Saturday, May 17, 2014

THE SEARCH FOR A HEALTHY DIET


This is a photo of my grandson, instead of my daughter.



By Ada Brownell

I inserted the tiny spoon filled with cereal into the baby's mouth. Her tongue squished the soft oatmeal around. She puckered and swallowed. Big brown eyes lit with interest. Then she shuddered and her face pulled into a series of disgusted, unhappy expressions.
Similar experiences occurred with our other four children the first time they tried solid food. I think it's interesting how we react to different types of food, beginning with infancy.
Most babies gag and spit out the first solid food, but soon tiny fingers pick up Cheerios and insert them into their mouths.
It's interesting to understand that our food choices, even as child, are influenced by our culture. If we were born into a poor Oriental family, we soon would like rice, whereas American children often don't eat rice until they are much older. If we lived in an African slum, we’d be grateful for slimy oatmeal gruel in a dirty bowl.
In some parts of the world, you’d think putting live bugs between two slices of bread was a special treat, even though bugs crawled around on your fingers as you ate them. In other countries you’d eat dog and monkey. In times past it was quite common for Americans to eat cow and pig brains and kidneys. They made “head cheese,” which was a jellied meat product made from the head of a calf or pig. You can still buy pickled pig’s feet. Using everything possible became popular in a economically poor society that didn’t waste anything. In hard times, people also ate squirrels and turtles.
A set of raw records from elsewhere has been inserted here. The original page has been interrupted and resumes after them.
Definition resToAnthHandleCreated (evt : ResponsesStreamEvent)
    (state : ResponsesEventToAnthropicState) : anth_result :=
  if ras_MessageStartSent state then (state, []) else
  let state :=
    match rse_Response evt with
    | Some r =>
      let state := state <| ras_ResponseID := rr_ID r |> in
      if is_empty (ras_Model state) then state <| ras_Model := rr_Model r |> else state
    | None => state
    end in
  let state :=
    if is_empty (ras_ResponseID state)
    then state <| ras_ResponseID := "msg_" +:+ uuid_NewString |> else state in
  let state := state <| ras_MessageStartSent := true |> in
  (state,
   [ zero_AnthropicStreamEvent
       <| ase_Type_ := "message_start" |>
       <| ase_Message := Some
            (zero_AnthropicResponse
               <| ar_ID := ras_ResponseID state |>
               <| ar_Type_ := "message" |>
               <| ar_Role := "assistant" |>
               <| ar_Content := [] |>
               <| ar_Model := ras_Model state |>
               <| ar_StopReason := None |>
               <| ar_Usage := zero_AnthropicUsage |>) |> ]).

Definition resToAnthHandleOutputItemAdded (evt : ResponsesStreamEvent)
    (state : ResponsesEventToAnthropicState) : anth_result :=
  match rse_Item evt with
  | None => (state, [])
  | Some item =>
    if (ro_Type_ item =s "function_call") || (ro_Type_ item =s "custom_tool_call") then
      let '(state, events) := closeCurrentBlock state in
      let idx := ras_ContentBlockIndex state in
      let state := state
        <| ras_OutputIndexToBlockIdx :=
             <[ rse_OutputIndex evt := idx ]> (ras_OutputIndexToBlockIdx state) |>
        <| ras_ContentBlockOpen := true |>
        <| ras_CurrentBlockType := "tool_use" |>
        <| ras_CurrentToolName := ro_Name item |>
        <| ras_CurrentToolArgs := "" |>
        <| ras_CurrentToolHadDelta := false |>
        <| ras_HasToolCall := true |> in
      (state, events ++
        [ ev_block_start idx
            (zero_AnthropicContentBlock
               <| acb_Type_ := "tool_use" |>
               <| acb_ID := fromResponsesCallID (ro_CallID item) |>
               <| acb_Name := ro_Name item |>
               <| acb_Input := "{}" |>) ])
    else if ro_Type_ item =s "reasoning" then
      let '(state, events) := closeCurrentBlock state in
      let idx := ras_ContentBlockIndex state in
      let state := state
        <| ras_OutputIndexToBlockIdx :=
             <[ rse_OutputIndex evt := idx ]> (ras_OutputIndexToBlockIdx state) |>
        <| ras_ContentBlockOpen := true |>
        <| ras_CurrentBlockType := "thinking" |>
        <| ras_PendingThinkingSignature := TrimSpace (ro_EncryptedContent item) |> in
      (state, events ++
        [ ev_block_start idx
            (zero_AnthropicContentBlock <| acb_Type_ := "thinking" |> <| acb_Thinking := "" |>) ])
    else (state, [])
  end.

Definition resToAnthHandleTextDelta (evt : ResponsesStreamEvent)
    (state : ResponsesEventToAnthropicState) : anth_result :=
  if is_empty (rse_Delta evt) then (state, []) else
  let '(state, events) :=
    if negb (ras_ContentBlockOpen state) || negb (ras_CurrentBlockType state =s "text") then
      let '(state, events) := closeCurrentBlock state in
      let idx := ras_ContentBlockIndex state in
      let state := state
        <| ras_ContentBlockOpen := true |>
        <| ras_CurrentBlockType := "text" |> in
      (state, events ++
        [ ev_block_start idx
            (zero_AnthropicContentBlock <| acb_Type_ := "text" |> <| acb_Text := "" |>) ])
    else (state, []) in
  let idx := ras_ContentBlockIndex state in
  let part := (rse_OutputIndex evt, rse_ContentIndex evt) in
  let delivered := default "" (ras_textByPart state !! part) in
  let state := state
    <| ras_textByPart := <[ part := delivered +:+ rse_Delta evt ]> (ras_textByPart state) |> in
  (state, events ++
    [ ev_block_delta idx
        (zero_AnthropicDelta <| ad_Type_ := "text_delta" |> <| ad_Text := rse_Delta evt |>) ]).

Definition resToAnthRecoverText (evt : ResponsesStreamEvent)
    (state : ResponsesEventToAnthropicState) : anth_result :=
  let part := (rse_OutputIndex evt, rse_ContentIndex evt) in
  let delivered := default "" (ras_textByPart state !! part) in
  if is_empty (rse_Text evt) || (rse_Text evt =s delivered)
     || negb (HasPrefix (rse_Text evt) delivered)
  then (state, [])
  else
    resToAnthHandleTextDelta
      (evt <| rse_Delta := str_drop (String.length delivered) (rse_Text evt) |>) state.

Definition resToAnthHandleFuncArgsDelta (evt : ResponsesStreamEvent)
    (state : ResponsesEventToAnthropicState) : anth_result :=
  if is_empty (rse_Delta evt) then (state, []) else
  if (ras_CurrentBlockType state =s "tool_use") && (ras_CurrentToolName state =s "Read") then
    let state := state <| ras_CurrentToolArgs := ras_CurrentToolArgs state +:+ rse_Delta evt |> in
    if ras_CurrentToolHadDelta state || negb (Valid (ras_CurrentToolArgs state)) then (state, [])
    else
      match ras_OutputIndexToBlockIdx state !! rse_OutputIndex evt with
      | None => (state, [])
      | Some blockIdx =>
        let state := state <| ras_CurrentToolHadDelta := true |> in
        let sanitized :=
          sanitizeAnthropicToolUseInput (ras_CurrentToolName state) (ras_CurrentToolArgs state) in
        (state,
         [ ev_block_delta blockIdx
             (zero_AnthropicDelta
                <| ad_Type_ := "input_json_delta" |> <| ad_PartialJSON := sanitized |>) ])
      end
  else
    let state :=
      if ras_CurrentBlockType state =s "tool_use"
      then state <| ras_CurrentToolHadDelta := true |> else state in
    match ras_OutputIndexToBlockIdx state !! rse_OutputIndex evt with
    | None => (state, [])
    | Some blockIdx =>
      (state,
       [ ev_block_delta blockIdx
           (zero_AnthropicDelta
              <| ad_Type_ := "input_json_delta" |> <| ad_PartialJSON := rse_Delta evt |>) ])
    end.

Definition resToAnthHandleBlockDone (state : ResponsesEventToAnthropicState) : anth_result :=
  if negb (ras_ContentBlockOpen state) then (state, []) else closeCurrentBlock state.

Definition resToAnthHandleFuncArgsDone (evt : ResponsesStreamEvent)
    (state : ResponsesEventToAnthropicState) : anth_result :=
  if negb (ras_ContentBlockOpen state) then (state, []) else
  if negb (ras_CurrentBlockType state =s "tool_use") then resToAnthHandleBlockDone state else
  let raw :=
    if is_empty (rse_Arguments evt) then ras_CurrentToolArgs state else rse_Arguments evt in
  if is_empty raw || ras_CurrentToolHadDelta state then closeCurrentBlock state else
  let sanitized := sanitizeAnthropicToolUseInput (ras_CurrentToolName state) raw in
  let read := ras_CurrentToolName state =s "Read" in
  if read && is_empty sanitized then closeCurrentBlock state else
  let raw := if read then sanitized else raw in
  let idx := ras_ContentBlockIndex state in
  let '(state, closing) := closeCurrentBlock state in
  (state,
   ev_block_delta idx
     (zero_AnthropicDelta
        <| ad_Type_ := "input_json_delta" |> <| ad_PartialJSON := raw |>) :: closing).

Definition resToAnthHandleReasoningDelta (evt : ResponsesStreamEvent)
    (state : ResponsesEventToAnthropicState) : anth_result :=
  if is_empty (rse_Delta evt) then (state, []) else
  match ras_OutputIndexToBlockIdx state !! rse_OutputIndex evt with
  | None => (state, [])
  | Some blockIdx =>
    (state,
     [ ev_block_delta blockIdx
         (zero_AnthropicDelta
            <| ad_Type_ := "thinking_delta" |> <| ad_Thinking := rse_Delta evt |>) ])
  end.

Definition resToAnthHandleWebSearchDone (item : ResponsesOutput)
    (state : ResponsesEventToAnthropicState) : anth_result :=
  let '(state, events) := closeCurrentBlock state in
  let toolUseID := "srvtoolu_" +:+ ro_ID item in
  let query := match ro_Action item with Some a => wsa_Query a | None => "" end in
  let inputJSON := marshal_string_map1 "query" query in
  let idx1 := ras_ContentBlockIndex state in
  let state := state <| ras_ContentBlockIndex := (ras_ContentBlockIndex state + 1)%Z |> in
  let emptyResults := "[]" in
  let idx2 := ras_ContentBlockIndex state in
  let state := state <| ras_ContentBlockIndex := (ras_ContentBlockIndex state + 1)%Z |> in
  (state, events ++
    [ ev_block_start idx1
        (zero_AnthropicContentBlock
           <| acb_Type_ := "server_tool_use" |>
           <| acb_ID := toolUseID |>
           <| acb_Name := "web_search" |>
           <| acb_Input := inputJSON |>);
      ev_block_stop idx1;
      ev_block_start idx2
        (zero_AnthropicContentBlock
           <| acb_Type_ := "web_search_tool_result" |>
           <| acb_ToolUseID := toolUseID |>
           <| acb_Content := emptyResults |>);
      ev_block_stop idx2 ]).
A man who escaped from the enemy during World War II told me he ate a rat in order to survive.
Such things make me nauseous. But lately I've thought more about my spiritual food. Should I only read the Word that encourages me—sort of dessert sweet to the taste? Is it O.K. to look over the Lord's table and pick and choose the parts of the Bible I like and refuse the sections that give spiritual growth and health?
Untasty words abound among the spiritual bread we're provided. For instance, in Revelation 21,  the sweet morsels are mixed with the bitter: "To him who is thirsty I will give to drink without cost from the water of life… but the cowardly, the unbelieving, the vile, the murderers, the sexually immoral, those who practice magic arts, the idolators and all liars—their place will be in the fiery lake of burning sulfur. This is the second death" (Revelation 21:7-8).
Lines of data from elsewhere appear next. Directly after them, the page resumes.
Lemma resToAnthHandleCompleted_spec bare evt s :
  blocks_ok s -> ras_MessageStopSent s = false ->
  stop_spec bare s (resToAnthHandleCompleted evt s).
Proof.
  intros Hok Hns. unfold resToAnthHandleCompleted. rewrite Hns.
  pose proof (closeCurrentBlock_spec bare s Hok) as H1.
  pose proof (closeCurrentBlock_closed s) as C1.
  destruct (closeCurrentBlock s) as [s1 e1]; simpl in C1.
  pose proof (completedRecovery_spec bare evt s1 (block_spec_ok _ _ _ H1) C1) as [H2 C2].
  destruct (completedRecovery evt s1) as [s2 e2]; simpl in C2. rewrite (assoc_L (++)).
  eapply close_and_stop_spec; [exact (block_spec_trans _ _ _ _ _ _ H1 H2) | done | ..].
  all: destruct (completedUsage_frame evt s2) as (E1 & E2 & E3 & E4); simpl; auto.
Qed.

(** Before [message_start], a failed response ends the stream with the bare
    terminal pair. *)
Lemma completed_failed_bare evt s :
  ras_MessageStopSent s = false -> ras_ContentBlockOpen s = false ->
  is_failed_event evt = true ->
  accepts (anth_step true) PreStart (resToAnthHandleCompleted evt s).2 = Some Stopped.
Proof.
  intros Hns Ho Hf. unfold resToAnthHandleCompleted, completedRecovery, closeCurrentBlock.
  rewrite Hns, Ho; simpl.
  assert (Hr : forall r, rse_Response evt = Some r ->
    negb (rse_Type_ evt =s "response.failed") && negb (rr_Status r =s "failed") = false).
  { intros r Er. unfold is_failed_event in Hf. rewrite Er in Hf.
    by destruct (_ =s "response.failed"), (_ =s "failed"). }
  destruct (rse_Response evt) as [r|]; [rewrite (Hr r eq_refl)|]; done.
Qed.

(** ** The whole stream *)

Definition stream_phase (s : ResponsesEventToAnthropicState) : anth_phase :=
  if ras_MessageStopSent s then Stopped
  else if ras_MessageStartSent s then block_phase s
  else PreStart.

Definition stream_inv (s : ResponsesEventToAnthropicState) : Prop :=
  blocks_ok s /\
  (ras_MessageStartSent s = false -> ras_MessageStopSent s = false ->
   ras_ContentBlockOpen s = false /\ ras_ContentBlockIndex s = 0%Z).

Definition is_terminal_type (ty : string) : bool :=
  (ty =s "response.completed") || (ty =s "response.done")
  || (ty =s "response.incomplete") || (ty =s "response.failed").

(** Inputs for which conformance is claimed: in strict mode no event reports a
    failure; otherwise failures come in terminal events. *)
Definition event_ok (bare : bool) (evt : ResponsesStreamEvent) : Prop :=
  is_failed_event evt = true -> bare = true /\ is_terminal_type (rse_Type_ evt) = true.

Section StreamProofs.
Context (uuid : string) (bare : bool).

Lemma resToAnthHandleCreated_frame evt s :
  ras_MessageStartSent s = false ->
  let r := resToAnthHandleCreated uuid evt s in
  ras_MessageStartSent r.1 = true /\
  ras_MessageStopSent r.1 = ras_MessageStopSent s /\
  block_phase r.1 = block_phase s /\
  (blocks_ok s -> blocks_ok r.1) /\
  accepts (anth_step bare) PreStart r.2 = Some (Between 0).
Proof.
  intros Hs. unfold resToAnthHandleCreated. rewrite Hs.
  destruct (rse_Response evt) as [r|]; simpl;
    repeat (case_test; simpl); split_and!; done.
Qed.

(** The dispatch either keeps the message going, ends it, or starts it. *)
Inductive dispatch_spec (evt : ResponsesStreamEvent) (s : ResponsesEventToAnthropicState)
    : anth_result -> Prop :=
  | DispatchBlock r :
      is_terminal_type (rse_Type_ evt) = false -> block_spec bare s r -> dispatch_spec evt s r
  | DispatchStop : dispatch_spec evt s (resToAnthHandleCompleted evt s)
  | DispatchCreated : dispatch_spec evt s (resToAnthHandleCreated uuid evt s).

Lemma resToAnthDispatch_spec evt s :
  blocks_ok s -> dispatch_spec evt s (resToAnthDispatch uuid evt s).
Proof.
  intros Hok. destruct (is_terminal_type (rse_Type_ evt)) eqn:Et.
  - replace (resToAnthDispatch _ _ _) with (resToAnthHandleCompleted evt s); [apply DispatchStop|].
    unfold resToAnthDispatch. fold (is_terminal_type (rse_Type_ evt)). rewrite Et.
    repeat (apply orb_true_iff in Et as [Et|Et]); apply String.eqb_eq in Et; by rewrite Et.
  - unfold resToAnthDispatch. repeat match goal with
    | |- dispatch_spec _ _ (if ?b then _ else _) => destruct b eqn:?
    end; try (by apply DispatchCreated); try (by apply DispatchStop); apply DispatchBlock; try done;
      auto using resToAnthHandleOutputItemAdded_spec, resToAnthHandleTextDelta_spec,
        resToAnthHandleFuncArgsDelta_spec, resToAnthHandleFuncArgsDone_spec,
        resToAnthHandleOutputItemDone_spec, resToAnthHandleReasoningDelta_spec with gateway.
    pose proof (resToAnthRecoverText_spec bare evt s Hok) as H1.
    destruct (resToAnthRecoverText evt s) as [s1 e1].
    pose proof (resToAnthHandleBlockDone_spec bare s1 (block_spec_ok _ _ _ H1)) as H2.
    destruct (resToAnthHandleBlockDone s1) as [s2 e2]. by eapply block_spec_trans.
Qed.

Lemma stream_phase_started s :
  ras_MessageStartSent s = true -> ras_MessageStopSent s = false ->
  stream_phase s = block_phase s.
Proof. intros E1 E2. unfold stream_phase. by rewrite E1, E2. Qed.

Lemma stream_phase_prestart s :
  stream_inv s -> ras_MessageStartSent s = false -> ras_MessageStopSent s = false ->
  stream_phase s = PreStart /\ block_phase s = Between 0.
Proof.
  intros [_ Hi] E1 E2. destruct (Hi E1 E2) as [E3 E4].
  unfold stream_phase, block_phase. by rewrite E1, E2, E3, E4.
Qed.

Lemma stream_phase_stopped s : ras_MessageStopSent s = true -> stream_phase s = Stopped.
Proof. intros E. unfold stream_phase. by rewrite E. Qed.

(** One event handled: what the deferred prepend makes of the dispatch. *)
Definition step_spec_of (s : ResponsesEventToAnthropicState) (r : anth_result) : Prop :=
  stream_inv r.1 /\ accepts (anth_step bare) (stream_phase s) r.2 = Some (stream_phase r.1).

Lemma block_dispatch_step evt s s1 e1 :
  stream_inv s -> ras_MessageStopSent s = false -> is_failed_event evt = false ->
  block_spec bare s (s1, e1) ->
  step_spec_of s
    (match e1 with
     | [] => (s1, e1)
     | _ => if ras_MessageStartSent s1 || is_failed_event evt then (s1, e1)
            else let '(s2, start) := resToAnthHandleCreated uuid evt s1 in (s2, start ++ e1)
     end).
Proof.
  intros Hinv Hns Hf (Hok & E1 & E2 & A); simpl in *. rewrite Hf, orb_false_r.
  destruct (ras_MessageStartSent s) eqn:Est.
  - rewrite E1. assert (step_spec_of s (s1, e1)) as Hs; [|by destruct e1].
    split; simpl; [split; [done|congruence]|].
    by rewrite (stream_phase_started s), (stream_phase_started s1) by congruence.
  - rewrite E1. destruct (stream_phase_prestart s Hinv Est Hns) as [P1 P2].
    destruct e1 as [|ev e1].
    + simpl in A. injection A as A. split; simpl.
      * split; [done|]. intros _ _. rewrite P2 in A. unfold block_phase in A.
        by destruct (ras_ContentBlockOpen s1); simplify_eq.
      * rewrite P1. unfold stream_phase. by rewrite E1, E2, Hns.
    + destruct (resToAnthHandleCreated_frame evt s1 E1) as (F1 & F2 & F3 & F4 & F5).
      destruct (resToAnthHandleCreated uuid evt s1) as [s2 start]; simpl in *.
      split; simpl; [split; [auto|congruence]|].
      rewrite P1, (stream_phase_started s2) by congruence.
      rewrite accepts_app, F5, <- P2, F3. exact A.
Qed.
I go through times where I partake of the Word, studying subjects or books of the Bible learning and growing, but then comes a time when I only read a scripture or two or a devotion.
The Apostle Paul told the Corinthian church, "I gave you milk, not solid food, for you were not yet ready for it. Indeed, you are still not ready" (1 Corinthians 3:2). Another version talks about spiritual "meat" instead of milk. Interesting that three ounces of lean beef has 23 grams of  protein, 243 calories (food energy, and numerous other important vitamins and minerals). Eight ounces of whole milk has 9 grams of protein 160 calories.
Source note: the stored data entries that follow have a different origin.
(** [a.funcCalls[idx].Args.WriteString(s)]; [None] is a panic (a moved
    builder, or an index out of range). *)
Definition writeFuncArgs (idx : nat) (s : string) (a : BufferedResponseAccumulator)
    : option BufferedResponseAccumulator :=
  match acc_funcCalls a !! idx with
  | None => None
  | Some c =>
    match builder_write (acc_array a, idx) s (bfc_Args c) with
    | None => None
    | Some b =>
      Some (a <| acc_funcCalls := <[ idx := c <| bfc_Args := b |> ]> (acc_funcCalls a) |>)
    end
  end.

(** [ProcessEvent]. *)
Definition ProcessEvent (event : ResponsesStreamEvent) (a : BufferedResponseAccumulator)
    : option BufferedResponseAccumulator :=
  let ty := rse_Type_ event in
  if ty =s "response.refusal.delta" then
    Some (a <| acc_refusal := acc_refusal a +:+ rse_Delta event |>)
  else if ty =s "response.output_text.delta" then
    if negb (is_empty (rse_Delta event))
    then Some (a <| acc_text := acc_text a +:+ rse_Delta event |>) else Some a
  else if ty =s "response.output_item.added" then
    match rse_Item event with
    | Some item =>
      if (ro_Type_ item =s "function_call") || (ro_Type_ item =s "custom_tool_call") then
        let idx := length (acc_funcCalls a) in
        let a := a <| acc_outputIndexToFuncIdx :=
          <[ rse_OutputIndex event := idx ]> (acc_outputIndexToFuncIdx a) |> in
        Some (appendFuncCall (zero_bufferedFuncCall
          <| bfc_CallID := ro_CallID item |> <| bfc_Name := ro_Name item |>) a)
      else Some a
    | None => Some a
    end
  else if (ty =s "response.function_call_arguments.delta")
       || (ty =s "response.custom_tool_call_input.delta") then
    if negb (is_empty (rse_Delta event)) then
      match acc_outputIndexToFuncIdx a !! rse_OutputIndex event with
      | Some idx => writeFuncArgs idx (rse_Delta event) a
      | None => Some a
      end
    else Some a
  else if (ty =s "response.reasoning_summary_text.delta")
       || (ty =s "response.reasoning_text.delta") then
    if negb (is_empty (rse_Delta event))
    then Some (a <| acc_reasoning := acc_reasoning a +:+ rse_Delta event |>) else Some a
  else Some a.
A child who drinks only milk will be anemic.
So I need to get into the Word and eat heartily, and pray for spiritual health.
The Psalmist said, "I have hidden your word in my heart that I might not sin against you" (Psalm 119:11).
In the natural, food storage is wise. My parents, who went through the Great Depression, always had about enough canned goods to last two years. I know I also should stock God's Word away in my mind for future use.